Hanging network in XEN with bridging
This article is about a strange network problem occuring when used bridging in a XEN environment.
Symptoms
- Some DomU is not reachable from the network anymore.
- The problem persists after restarting the DomU (all: reboot, shutdown+create, destroy+create).
- Possible: The DomU still has a virtual NIC, if pings are send from DomU via console only arp-requests are seen on the virtual NIC in Dom0, no answers.
- Possible: There could be log-entries as:
xenbr1: port 4(domu_eth0) entering disabled state.
Cure
There are two possibilities. First: the DomU has lost it’s NIC on the Dom0 side, then re-add with
#> brctl addif xenbr0 domu_eth0
(xenbr0 = your bridge, domu_eth0 = the nic of the DomU, maybe looks like vif99.1)
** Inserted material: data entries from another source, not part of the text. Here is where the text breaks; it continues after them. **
(** Whatever the user, the file reader and the network do, the recipient
    list of the page never holds an address twice, an empty address, or an
    address with white space around it. *)
Theorem recipient_tags_invariant (actions : list Action) :
  NoDup (recipientTags (after actions initial))
  /\ Forall (fun t => t <> [] /\ trim t = t)
            (recipientTags (after actions initial)).
Proof.
  change (tags_ok (recipientTags (after actions initial))).
  assert (Hgen : forall st, tags_ok (recipientTags st) ->
                            tags_ok (recipientTags (after actions st))).
  { induction actions as [|a actions IH]; intros st Hok; [exact Hok|].
    apply IH. now apply act_tags_ok. }
  apply Hgen. split; constructor.
Qed.

(** Adding an address that is not on the list and removing it again gives
    the list back; after a removal the address is not on the list, and every
    other address is, in the order it had. *)
Theorem add_then_remove (st : AppState) (email : jsstring) :
  trim (shareRecipients st) <> [] ->
  ~ In (trim (shareRecipients st)) (recipientTags st) ->
  recipientTags (addRecipient st)
  = recipientTags st ++ [trim (shareRecipients st)]
  /\ shareRecipients (addRecipient st) = []
  /\ recipientTags (removeRecipient (trim (shareRecipients st))
                      (addRecipient st))
     = recipientTags st
  /\ ~ In email (recipientTags (removeRecipient email st))
  /\ (forall other, other <> email ->
        (In other (recipientTags (removeRecipient email st))
         <-> In other (recipientTags st))).
Proof.
  intros Hne Hnew.
  assert (Hadd : addRecipient st
                 = setShareRecipients []
                     (setRecipientTags
                        (recipientTags st ++ [trim (shareRecipients st)]) st)).
  { unfold addRecipient. apply is_empty_false in Hne. rewrite Hne.
    destruct (tags_include (trim (shareRecipients st)) (recipientTags st))
      eqn:Hin; [|reflexivity].
    apply tags_include_In in Hin. contradiction. }
  rewrite Hadd. cbn [setShareRecipients setRecipientTags recipientTags
                       shareRecipients removeRecipient].
  split; [reflexivity|]. split; [reflexivity|]. split; [|split].
  - rewrite filter_app, (@filter_absent _ _ Hnew). simpl.
    now rewrite str_eqb_refl, app_nil_r.
  - intros Hin. apply filter_In in Hin as [_ Hneq].
    now rewrite str_eqb_refl in Hneq.
  - intros other Hother. rewrite filter_In. split; [now intros [H _]|].
    intros Hin. split; [exact Hin|].
    destruct (str_eqb other email) eqn:Heq; [|reflexivity].
    apply str_eqb_eq in Heq. contradiction.
Qed.

End PageProperties.

(* ----------------------------------------------------------------- *)
(** ** The page and the server together *)

Section PageAndServer.

Import Page.

Variable World : Type.
Variable E : Env World.

Implicit Types (s : State World) (st : AppState).

(** The body the page posts to [/api/share] always passes the validation of
    the handler: the page posts only with a summary that is not blank and at
    least one recipient, the subject it sends is never empty, and the
    handler answers with success or with the delivery error, never with
    [Invalid request data]. *)
Theorem page_share_request_valid st st' (body : ShareBody) s :
  handleShare_begin st = Ret (st', Some body) ->
  (exists text, editableSummary st = JStr text /\ trim text <> []
                /\ share_summary body = JStr text)
  /\ recipientTags st <> []
  /\ share_recipients body = JArr (map JStr (recipientTags st))
  /\ (exists subject, share_subject body = JStr subject /\ subject <> [])
  /\ (fst (api_share E body s) = Ret share_success
      \/ fst (api_share E body s)
         = Ret (error_response 500 (lit "Failed to send email"))).
Proof.
  unfold handleShare_begin.
  destruct (editableSummary st) as [| | | |text| |]; try discriminate.
  destruct (is_empty (trim text)) eqn:Hb; [discriminate|].
  destruct (Nat.eqb (List.length (recipientTags st)) 0) eqn:Hn;
    [discriminate|].
  cbn [orb]. intros H. injection H as _ <-.
  apply is_empty_false in Hb. apply Nat.eqb_neq in Hn.
  split; [now exists text|]. split; [now intros Habs; rewrite Habs in Hn|].
  split; [reflexivity|]. split.
  - cbn [share_subject]. destruct (shareSubject st) as [|c subject] eqn:Hs.
    + eexists. split; [reflexivity | discriminate].
    + eexists. split; [reflexivity | discriminate].
  - rewrite api_share_valid.
    + destruct (sendEmail E _ _ _ _ s) as [[b|e] s']; [now left | now right].
    + cbn [share_summary truthy]. apply trim_nil_inv in Hb.
      now destruct text.
    + reflexivity.
Qed.






(** Share, from click to answer: when the handler answers with success the
    page shows its notice, closes the share panel and empties the subject,
    the address box and the recipient list; when it answers with the
    delivery error the page shows the message of the server and keeps the
    recipients, the subject and the summary as they were.  Either way the
    sharing flag is off again. *)
Theorem page_share_roundtrip st st1 (body : ShareBody) s :
  handleShare_begin st = Ret (st1, Some body) ->
  exists resp,
    fst (api_share E body s) = Ret resp
    /\ let st2 := handleShare_end (axios_result resp) st1 in
       isSharing st2 = false
       /\ editableSummary st2 = editableSummary st
       /\ ((resp = share_success
            /\ success st2 = lit "Summary shared successfully!"
            /\ error st2 = JStr []
            /\ showShare st2 = false
            /\ shareSubject st2 = []
            /\ shareRecipients st2 = []
            /\ recipientTags st2 = [])
           \/ (resp = error_response 500 (lit "Failed to send email")
               /\ error st2 = JStr (lit "Failed to send email")
               /\ success st2 = []
               /\ recipientTags st2 = recipientTags st
               /\ shareSubject st2 = shareSubject st)).
Proof.
  intros Hbegin.
  assert (Hst1 : st1 = setSuccess [] (setError (JStr [])
                                        (setIsSharing true st))
                 /\ truthy (share_summary body) = true
                 /\ isArray (share_recipients body) = true).
  { unfold handleShare_begin in Hbegin.
    destruct (editableSummary st) as [| | | |text| |];
      try discriminate Hbegin.
    destruct (is_empty (trim text)) eqn:Hb; [discriminate Hbegin|].
    destruct (Nat.eqb (List.length (recipientTags st)) 0);
      [discriminate Hbegin|].
    cbn [orb] in Hbegin. injection Hbegin as <- <-.
    apply is_empty_false, trim_nil_inv in Hb.
    split; [reflexivity|]. split; [now destruct text | reflexivity]. }
  destruct Hst1 as (-> & Hsum & Harr).
  assert (Hresp : fst (api_share E body s) = Ret share_success
                  \/ fst (api_share E body s)
                     = Ret (error_response 500
                              (lit "Failed to send email"))).
  { rewrite api_share_valid by assumption.
    destruct (sendEmail E _ _ _ _ s) as [[b|e] s'];
      [now left | now right]. }
  destruct Hresp as [Hresp | Hresp]; rewrite Hresp;
    eexists; (split; [reflexivity|]); cbv zeta.
  - split; [reflexivity|]. split; [reflexivity|]. left.
    repeat (split; [reflexivity|]). reflexivity.
  - split; [reflexivity|]. split; [reflexivity|]. right.
    repeat (split; [reflexivity|]). reflexivity.
Qed.

End PageAndServer.

(* ----------------------------------------------------------------- *)
(** ** The further properties on the sample requests and pages *)

Lemma keyPoints_shape_witness :
  List.length (keyPoints five_fragments) = 5
  /\ List.length (keyPoints two_fragments) = 2.
Proof.
  split.
  - rewrite (proj1 (keyPoints_shape five_fragments)). vm_compute. reflexivity.
  - rewrite (proj1 (keyPoints_shape two_fragments)). vm_compute. reflexivity.
Defined.

Lemma summarize_primary_verbatim_witness :
  fst (api_summarize env_groq_up (summarize_text (JStr two_fragments)) start)
  = Ret (summarize_success (JStr (lit "Done")) two_fragments)
  /\ posts (trace (snd (api_summarize env_groq_up
                          (summarize_text (JStr two_fragments)) start)))
     = [AxiosPost groq_url
          (completion_data two_fragments default_instructions)
          (completion_config (lit "gsk_sample"))].
Proof.
  destruct (@summarize_primary_verbatim nat env_groq_up
              (summarize_text (JStr two_fragments)) two_fragments
              (lit "gsk_sample") default_instructions
              (match fst (post_up groq_url JNull JNull 0) with
               | Ret response => response
               | Throw _ => JNull
               end) (JStr (lit "Done")) 0
              start) as (Hrun & _); try reflexivity; try discriminate.
  rewrite Hrun. split; reflexivity.
Defined.

Lemma share_without_credential_logs_witness :
  fst (api_share env_bare (share_to (JArr three_recipients)) start)
  = Ret share_success
  /\ world (snd (api_share env_bare (share_to (JArr three_recipients)) start))
     = 0.
Proof.
  destruct (@share_without_credential_logs nat env_bare
              (share_to (JArr three_recipients)) start)
    as (debug & Hrun & _); try reflexivity.
  rewrite Hrun. split; reflexivity.
Defined.

Lemma share_failure_logged_witness :
  exists e evs,
    trace (snd (api_share env_mail (share_to (JArr three_recipients)) start))
    = evs ++ [ConsoleError (lit "Email sending failed:") e;
              ConsoleError (lit "Email error:") e]
    /\ posts evs = [].
Proof.
  destruct (@share_failure_logged nat env_mail
              (share_to (JArr three_recipients)) start)
    as (e & evs & Htr & Hposts & _).
  - vm_compute. reflexivity.
  - exists e, evs. split; [exact Htr | exact Hposts].
Defined.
If the NIC was not deleted from the bridge or the solution above doesnt work, first check:
brctl showstp xenbr0
This should output something like this:
domu_eth0 (4) port id 8004 state learning designated root 8000.0030487e5b0d path cost 100 designated bridge 8000.0030487e5b0d message age timer 0.00 designated port 8004 forward delay timer 12582588.14 designated cost 0 hold timer 0.00 flags
The important information is learning as value for state. If this is the case, the following solution works probably. You have to reset the forward delay timer by:
brctl delif xenbr0 domu_eth0 brctl setfd xenbr0 0 brctl addif xenbr0 domu_eth0
This removes the NIC from the bridge, then sets the timer to zero and then re-adds the NIC to the bridge. Afterwards the showstp-command should return somthing like this:
domu_eth0 (4) port id 8004 state forwarding designated root 8000.0030487e5b0d path cost 100 designated bridge 8000.0030487e5b0d message age timer 0.00 designated port 8004 forward delay timer 0.00 designated cost 0 hold timer 0.28 flags
The important part: forwarding (again).
I dont have any clue whe the NICs detach in the first place, but this works for me to repair it.